= TRY IT =
Nothing but the lines from the one containing "flat_map (λ i, gather" through the end of the entries below should be set down, each exactly as written.

[INPUT DATA Boundary: Start]

(** * pyastar2d: the Python adaptation layer [astar_path]

    Shallow embedding of [src/pyastar2d/astar_wrapper.py].  The wrapper
    validates a NumPy grid of float32 costs and two (row, col) pairs,
    flattens the grid, converts the pairs to flat indices and hands
    everything to the compiled search function [pyastar2d.astar.astar].

    - float32 values are [spec_float] (binary32 when [valid_binary 24 128]);
    - a NumPy array is a header (dtype, shape, strides, offset) over a
      buffer living in a store, so that views, copies and aliasing are
      visible;
    - Python statements run in a state-and-exception monad whose state is
      the store of buffers and the log of calls made to the compiled core.

    The module-level assignments of [restype] and [argtypes] only set two
    attributes of the extension module; they take no part in a call of
    [astar_path] and are not modelled.  Python integers are [Z], the
    [start] and [goal] tuples are pairs of integers, as annotated. *)

From Stdlib Require Import ZArith List Bool Lia.
From Stdlib Require Import Floats.SpecFloat.
From stdpp Require Import base option list gmap strings.

Local Open Scope Z_scope.

(** ** float32 values and their comparison *)

Definition is_nan (x : spec_float) : bool :=
  match x with S754_nan => true | _ => false end.

(** The literal [1.]: the number one in canonical binary32 form, the form
    in which it is compared with a float32 scalar. *)
Definition f32_one : spec_float := S754_finite false 8388608 (-23).

(** [np.minimum] on floats, as NumPy's scalar loop has it:
    [(a <= b || isnan(a)) ? a : b].  A NaN operand wins.  Of two zeros
    of different sign the first is kept here; a vectorised NumPy build
    may return the other one, the two being equal under [<=]. *)
Definition np_minimum (a b : spec_float) : spec_float :=
  if SFleb a b || is_nan a then a else b.

(** [np.minimum.reduce] over the elements of a non-empty array; [None]
    stands for the zero-size case, which has no identity.  The order in
    which NumPy visits the elements can only change which of two equal
    minima (a zero of either sign) is returned. *)
Definition minimum_reduce (l : list spec_float) : option spec_float :=
  match l with
  | [] => None
  | x :: xs => Some (fold_left np_minimum xs x)
  end.

(** ** NumPy arrays *)

(** Element types ([ndarray.dtype]).  Only [float32] passes the wrapper's
    assertion; the others stand for every dtype that differs from it. *)
Inductive np_dtype :=
  | bool_ | int8 | int16 | int32 | int64 | uint8
  | float16 | float32 | float64 | complex64 | object_.

#[global] Instance np_dtype_eq_dec : EqDecision np_dtype.
Proof. solve_decision. Defined.

(** Buffers live in a store and are named by a location. *)
Definition loc := positive.

(** An array is a header over a buffer: [shape] and [strides] have one
    entry per axis and [offset] is the position of element (0, ..., 0).
    Strides and offset are counted in elements, not bytes.  Two headers
    with the same [base] are views of one buffer. *)
Record ndarray := NdArray {
  dtype : np_dtype;
  shape : list nat;
  strides : list Z;
  offset : Z;
  base : loc
}.

(** Reading position [p] of a buffer. *)
Definition read (buf : list spec_float) (p : Z) : spec_float :=
  nth (Z.to_nat p) buf S754_nan.

(** The elements of an array in C (row-major) order: the last axis varies
    fastest.  A zero-dimensional array has one element. *)
Fixpoint gather (buf : list spec_float) (off : Z)
    (shp : list nat) (str : list Z) : list spec_float :=
  match shp with
  | [] => [read buf off]
  | n :: shp' =>
      flat_map (λ i, gather buf (off + Z.of_nat i * hd 0 str) shp' (tl str))
               (seq 0 n)
  end.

[INPUT DATA Boundary: End]

= ANSWER FOR THIS EXERCISE =
      flat_map (λ i, gather buf (off + Z.of_nat i * hd 0 str) shp' (tl str))
               (seq 0 n)
  end.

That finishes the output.